The Meyer administration has landed in the Oval Office. On Sunday's Season 4 premiere of "Veep," we will see what a Selina Meyer White House really looks like. But before her crew takes over as the nation's policy honchos, several members of the cast participated in a panel on Tuesday at New York City's Paley Center for Media, where HitFix critic Alan Sepinwall moderated a discussion about how the show comes together and what to expect from the new episodes. (The Huffington Post has seen the first few, and they are uproarious, particularly with guest stars like Patton Oswalt and Michaela Watkins in tow.) Get ready for the show's regal return with some facts you may not know about its creation:



1. The cast knows how bad these characters are at their jobs.

"She's not a great judge of character," Julia Louis-Dreyfus said of Selina. "Or a great judge in general. So I think it stands to reason that she might surround herself with nincompoops."



But they must be good at something, right? Selina knows how to shake the hands of "normals" quite adeptly, while Dan is a superb brown noser. Sue may be the only one who's completely competent, though. Sepinwall asked each actor to name the thing at which his or her character most excels:



Matt Walsh (Mike McLintock): "Eating, denial and taking a bullet for Selina."

Timothy Simons (Jonah Ryan): "Jonah's best qualities, at least he thinks, would be a very charming way. He is a charmer. He does actually have a good understanding of the Internet. Although I feel like this is the first season he is really good at choosing, while out on the campaign trail, which menu items will be the most popular to the locals. He's actually good at that."

Kevin Dunn (Ben Cafferty): "He does the three D's: delegates, deflects and drinks."

Gary Cole (Kent Davison): "Math, graphs and little else."

Sam Richardson (Richard Splett): "Politeness. Professional politeness."

Anna Chlumsky (Amy Brookheimer): "I think Amy is the opposite. Bossiness. Strategizing, she's good at strategizing. Whether or not they're actually good strategies remains to be seen, but she can do them. She can make the strategies!"



2. Julia Louis-Dreyfus has "never been on a show that preps this way."

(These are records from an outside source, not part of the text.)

(* ===== verification/LoadSpec.v ===== *)
(** * What loading a configuration does

    Properties of [Load]: environment variables, and which plugins a file gives. *)

From Stdlib Require Import Ascii.
From S2P Require Import Prelude Float64 Strconv Strings Parse Metric Tracking Selfstat Interfaces Buffer Filter Running Output Graphite Duration Config GraphiteOut Formats Load.

(** ** Environment variables *)

(** Every reference replaced by its variable's value, escaped for a TOML string, at once. *)
Fixpoint expand (fuel : nat) (env : string -> option string) (s : string) : string :=
  match fuel with
  | O => EmptyString
  | S fuel =>
    match reference s with
    | Some (_, var, rest) => default EmptyString (escapeEnv <$> env var) +:+ expand fuel env rest
    | None => match s with EmptyString => EmptyString | String c s' => String c (expand fuel env s') end
    end
  end.

(** Every dollar sign starts a reference to a variable that is set, to a value without dollar signs. *)
Fixpoint references_ok (fuel : nat) (env : string -> option string) (s : string) : bool :=
  match fuel with
  | O => true
  | S fuel =>
    match reference s with
    | Some (_, var, rest) => match env var with Some v => free_of dollar v && references_ok fuel env rest | None => false end
    | None => match s with EmptyString => true | String c s' => negb (bool_decide (c = dollar)) && references_ok fuel env s' end
    end
  end.

Lemma span_word_app s w r : span_word s = (w, r) -> s = w +:+ r.
Proof.
  revert w. induction s as [|c s IH]; intros w; cbn [span_word]; [by intros [= <- <-]|].
  destruct (is_word c); [|by intros [= <- <-]]. destruct (span_word s) as [w' r'] eqn:E. intros [= <- <-].
  by rewrite (IH w').
Qed.

Lemma span_word_head s c w r : span_word s = (String c w, r) -> is_word c = true.
Proof.
  destruct s as [|d s]; cbn [span_word]; [done|]. destruct (is_word d) eqn:E; [|done].
  destruct (span_word s). by intros [= <- <- <-].
Qed.

(** A reference starts with the dollar sign, and its variable does not. *)
Lemma reference_text s text var rest :
  reference s = Some (text, var, rest) ->
  s = text +:+ rest /\ (exists t, text = String dollar t) /\ strip_prefix (String dollar EmptyString) var = None.
Proof.
  unfold reference. destruct s as [|c s]; [done|]. destruct (decide (c = dollar)) as [->|]; [|done].
  assert (forall d w r s, span_word s = (String d w, r) -> strip_prefix (String dollar EmptyString) (String d w) = None) as Hv.
  { intros d w r s' E. apply span_word_head in E. cbn [strip_prefix]. destruct (decide (dollar = d)) as [<-|]; [by vm_compute in E|done]. }
  destruct (braced s) as [[[t1 v1] r1]|] eqn:Eb.
  - intros [= <- <- <-]. unfold braced in Eb. destruct s as [|b s]; [done|]. destruct (decide (b = "{"%char)) as [->|]; [|done].
    destruct (span_word s) as [[|d w] [|e r]] eqn:E; try done. destruct (decide (e = "}"%char)) as [->|]; [|done].
    injection Eb as <- <- <-. split; [|split; [by eexists|by eapply Hv]].
    rewrite (span_word_app _ _ _ E). change ("${" +:+ String d w +:+ "}") with (String dollar (String "{" (String d (w +:+ "}")))).
    change (String dollar (String "{" (String d (w +:+ String "}" r))) = String dollar (String "{" (String d ((w +:+ "}") +:+ r)))).
    by rewrite str_app_assoc.
  - unfold bare. destruct (span_word s) as [[|d w] r] eqn:E; [done|]. intros [= <- <- <-].
    split; [by rewrite (span_word_app _ _ _ E)|]. split; [by eexists|by eapply Hv].
Qed.

Lemma cut_at_free_text c t pre rest : free_of c pre = true -> cut_at (String c t) (pre +:+ String c t +:+ rest) = Some (pre, rest).
Proof.
  induction pre as [|d pre IH]; intros Hf.
  - change (EmptyString +:+ String c t +:+ rest) with (String c t +:+ rest).
    pose proof (proj2 (strip_prefix_Some (String c t) _ rest) eq_refl) as E. change (String c t +:+ rest) with (String c (t +:+ rest)) in *.
    unfold cut_at. fold cut_at. by rewrite E.
  - cbn [free_of] in Hf. apply andb_true_iff in Hf as [Hd Hf]. apply negb_true_iff, bool_decide_eq_false in Hd.
    change (String d pre +:+ String c t +:+ rest) with (String d (pre +:+ String c t +:+ rest)).
    unfold cut_at. fold cut_at. cbn [strip_prefix].
    rewrite decide_False by congruence. by rewrite IH.
Qed.

(** Escaping adds no dollar sign. *)
Lemma first_pair_free c ps s new rest :
  Forall (fun p => free_of c p.2 = true) ps -> first_pair ps s = Some (new, rest) -> free_of c s = true ->
  free_of c new = true /\ free_of c rest = true.
Proof.
  induction 1 as [|[old new'] ps Hp Hps IH]; cbn [first_pair]; [done|].
  destruct (strip_prefix old s) as [r|] eqn:E; [|exact IH]. intros [= <- <-] Hs. split; [done|].
  apply strip_prefix_Some in E. rewrite E, free_of_app in Hs. by apply andb_true_iff in Hs as [_ ?].
Qed.

Lemma replace_loop_free c ps fuel s :
  Forall (fun p => free_of c p.2 = true) ps -> free_of c s = true -> free_of c (replace_loop fuel ps s) = true.
Proof.
  intros Hps. revert s. induction fuel as [|fuel IH]; intros s Hs; [done|]. cbn [replace_loop].
  destruct s as [|d s]; [done|]. destruct (first_pair ps (String d s)) as [[new rest]|] eqn:E.
  - destruct (first_pair_free _ _ _ _ _ Hps E Hs) as [Hn Hr]. by rewrite free_of_app, Hn, IH.
  - cbn [free_of] in *. apply andb_true_iff in Hs as [-> Hs]. by rewrite IH.
Qed.

Lemma escapeEnv_free v : free_of dollar v = true -> free_of dollar (escapeEnv v) = true.
Proof. apply replace_loop_free. repeat constructor. Qed.

Lemma substitute_loop env fuel s pre :
  free_of dollar pre = true -> (String.length s <= fuel)%nat -> references_ok fuel env s = true ->
  foldl (replace_env env) (pre +:+ s) (find_all fuel s) = pre +:+ expand fuel env s.
Proof.
  revert s pre. induction fuel as [|fuel IH]; intros s pre Hp Hl Hok.
  { destruct s; [|simpl in Hl; lia]. done. }
  cbn [find_all expand references_ok] in *. destruct (reference s) as [[[text var] rest]|] eqn:E.
  - destruct (env var) as [v|] eqn:Ev; [|done]. apply andb_true_iff in Hok as [Hv Hok].
    destruct (reference_text _ _ _ _ E) as (Es & [t Et] & Hvar). cbn [foldl].
    unfold replace_env at 2. cbn [fst snd]. rewrite Hvar. cbn [default]. rewrite Ev. unfold Replace1.
    rewrite Es, Et, cut_at_free_text by done. cbn [fmap option_fmap option_map default].
    rewrite <- !str_app_assoc. apply IH; [|rewrite Es, Et in Hl; simpl in Hl; rewrite str_length_app in Hl; lia|done].
    rewrite free_of_app, Hp. by apply escapeEnv_free.
  - destruct s as [|c s]; [done|]. apply andb_true_iff in Hok as [Hc Hok]. cbn [foldl].
    assert (forall x, pre +:+ String c x = (pre +:+ String c EmptyString) +:+ x) as Hx by (intros x; by rewrite str_app_assoc).
    rewrite (Hx s), (Hx (expand _ _ _)). apply IH; [|simpl in Hl; lia|done].
    rewrite free_of_app, Hp. cbn [free_of]. by rewrite Hc.
Qed.

(** C20: environment variables are substituted as the documentation says, where that is unambiguous. If every dollar
    sign of a file starts a reference to a variable that is set, and no value contains a dollar sign, the text given to
    the TOML parser is the file, less its byte order mark, with each reference replaced by the escaped value of its own
    variable: the code's replacing of first occurrences, one reference after the other, is the simultaneous
    substitution. *)
Theorem Config_environment (env : string -> option string) (contents : string)
    (Hok : references_ok (String.length (trimBOM contents)) env (trimBOM contents) = true) :
  substitute env contents = expand (String.length (trimBOM contents)) env (trimBOM contents).
Proof. unfold substitute. by apply (substitute_loop env _ _ EmptyString). Qed.

Definition ex_env (k : string) : option string :=
  if decide (k = "HOST") then Some "web1" else if decide (k = "DIR") then Some "C:\x" else None.

Lemma Config_environment_witness :
  references_ok 31 ex_env "host = '${HOST}'   dir = '$DIR'" = true /\
  substitute ex_env "host = '${HOST}'   dir = '$DIR'" = "host = 'web1'   dir = 'C:\\x'".
Proof.
  split; [vm_compute; reflexivity|].
  rewrite (Config_environment ex_env "host = '${HOST}'   dir = '$DIR'") by (vm_compute; reflexivity).
  vm_compute. reflexivity.
Defined.

(** With a variable that is not set, the reference to one whose name it starts with is replaced in the wrong place. *)
Lemma environment_wrong_place : substitute ex_env "a = '$HOSTNAME' b = '$HOST'" = "a = 'web1NAME' b = '$HOST'".
Proof. vm_compute. reflexivity. Qed.

(** ** The plugins a file declares *)

Inductive decl := DInput (name : string) (t : table) | DOutput (name : string) (t : table)
| DProcessor (name : string) (t : table) | DAggregator (name : string) (t : table).

Definition tables_of (n : node) : list table := match n with NTable t => [t] | NTables l => l | NKeyValue _ => [] end.

Section Declarations.
Variable order : table -> list (string * node).

Definition plugin_decls (mk : string -> table -> decl) (sub : table) : list decl :=
  flat_map (fun kv => mk kv.1 <$> tables_of kv.2) (order sub).

Definition section_decls (kv : string * node) : list decl :=
  match kv.2 with
  | NTable sub =>
    if decide (kv.1 ∈ ["agent"; "global_tags"; "tags"]) then []
    else if decide (kv.1 = "outputs") then plugin_decls DOutput sub
    else if decide (kv.1 ∈ ["inputs"; "plugins"]) then plugin_decls DInput sub
    else if decide (kv.1 = "processors") then plugin_decls DProcessor sub
    else if decide (kv.1 = "aggregators") then plugin_decls DAggregator sub
    else [DInput kv.1 sub]
  | _ => []
  end.

Definition file_decls (tbl : table) : list decl := flat_map section_decls (order tbl).
End Declarations.

(** The declarations of a file; their order means nothing. *)
Definition declared (tbl : table) : list decl := file_decls map_to_list tbl.

Lemma flat_map_perm {A B} (f g : A -> list B) l1 l2 :
  l1 ≡ₚ l2 -> (forall x, f x ≡ₚ g x) -> flat_map f l1 ≡ₚ flat_map g l2.
Proof.
  intros Hp Hfg. transitivity (flat_map f l2); [by apply Permutation_flat_map|].
  clear Hp. induction l2 as [|x l IH]; [done|]. cbn [flat_map]. by rewrite Hfg, IH.
Qed.

Lemma declared_range `{MapRange} tbl : file_decls range_map tbl ≡ₚ declared tbl.
Proof.
  apply flat_map_perm; [apply range_map_perm|]. intros [k n]. unfold section_decls. cbn [fst snd].
  destruct n as [|sub|]; [done| |done].
  assert (forall mk, plugin_decls range_map mk sub ≡ₚ plugin_decls map_to_list mk sub) as Hp
    by (intros mk; apply flat_map_perm; [apply range_map_perm|done]).
  repeat (destruct (decide _); [done|]). done.
Qed.

Definition selected (filters : list string) (name : string) : bool := is_nil filters || sliceContains name filters.

Definition inputs_in (filters : list string) (ds : list decl) : list (string * table) :=
  omap (fun d => match d with DInput n t => if selected filters n then Some (input_name n, t) else None | _ => None end) ds.
Definition outputs_in (filters : list string) (ds : list decl) : list (string * table) :=
  omap (fun d => match d with DOutput n t => if selected filters n then Some (n, t) else None | _ => None end) ds.
Definition processors_in (ds : list decl) : list (string * table) :=
  omap (fun d => match d with DProcessor n t => Some (n, t) | _ => None end) ds.
Definition aggregators_in (ds : list decl) : list (string * table) :=
  omap (fun d => match d with DAggregator n t => Some (n, t) | _ => None end) ds.

Section Loading.
Context `{Glob} `{GoSort} `{MapRange} `{FloatConv} `{MathFuns} `{Toml} `{TomlFile} `{OS}.
Context {IP PP GP OP PR : Type} `{Parsers PR} `{!Plugins IP PP GP OP PR}.

Local Notation Config := (@Load.Config _ IP PP GP OP).
Local Notation st := (@Load.st _ IP PP GP OP).
Local Notation action := (@Load.action _ IP PP GP OP).

(** ** Actions that succeed *)

Definition runs (x : action) (s s' : st) : Prop := x s = Some (None, s').

Lemma runs_andThen x y s s' : runs (andThen x y) s s' <-> exists s1, runs x s s1 /\ runs y s1 s'.
Proof.
  unfold runs, andThen. destruct (x s) as [[[e|] s1]|]; binds; split.
  - done.
  - intros (s2 & [=] & _).
  - intros E. by exists s1.
  - by intros (s2 & [= <-] & E).
  - done.
  - by intros (s2 & [=] & _).
Qed.

Lemma runs_each_app {A} (f : A -> action) l1 l2 s s' :
  runs (each f (l1 ++ l2)) s s' <-> exists s1, runs (each f l1) s s1 /\ runs (each f l2) s1 s'.
Proof.
  revert s. induction l1 as [|a l1 IH]; intros s; cbn [each app].
  - unfold runs at 2, skip. split; [intros E; by exists s|by intros (s1 & [= <-] & E)].
  - rewrite runs_andThen. setoid_rewrite IH. setoid_rewrite runs_andThen. naive_solver.
Qed.

Lemma runs_wrap f x s s' : runs (wrap_error f x) s s' <-> runs x s s'.
Proof.
  unfold runs, wrap_error. destruct (x s) as [[[e|] s1]|]; binds; split; intros E; try done; by simplify_eq.
Qed.

Lemma runs_each_ext {A} (f g : A -> action) l s s' :
  (forall a s s', runs (f a) s s' <-> runs (g a) s s') -> runs (each f l) s s' <-> runs (each g l) s s'.
Proof.
  intros Hfg. revert s. induction l as [|a l IH]; intros s; cbn [each]; [done|].
  rewrite !runs_andThen. setoid_rewrite Hfg. by setoid_rewrite IH.
Qed.

Lemma runs_each_fmap {A B} (f : B -> action) (g : A -> B) l s s' :
  runs (each f (g <$> l)) s s' <-> runs (each (fun a => f (g a)) l) s s'.
Proof.
  revert s. induction l as [|a l IH]; intros s; cbn [each fmap list_fmap]; [done|].
  rewrite !runs_andThen. by setoid_rewrite IH.
Qed.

The cast receives completed scripts, but before shooting any of the material, they spend "days" improvising the physical comedy. That includes everything from mannerisms and facial expressions to the way certain jokes land. Sometimes lines or plot beats will change in the course of rehearsals, and from there some of the best "Veep" one-liners are born. Some -- like Jonah telling Selina's daughter in Season 1, "You know, I can see right through your shirt. Is it designed that way?" -- are spontaneous. Others are unintentional, like the Season 3 episode "Special Relationship," in which Selina and her crew visit London. As Selina is asked at a press conference to defend a fat-shaming blog, her personal trainer (Christopher Meloni) wrote, Mike and Gary accidentally demolish a costly China tea set at the British Foreign Office. As it turns out, the moment wasn't planned -- Tony Hale, who portrays Gary, backed up into the tea set and Louis-Dreyfus urged him from the sidelines to "keep going." But Hale is notorious for struggling to stifle laughter mid-scene, and in the episode he turns his back to the camera to conceal his amusement.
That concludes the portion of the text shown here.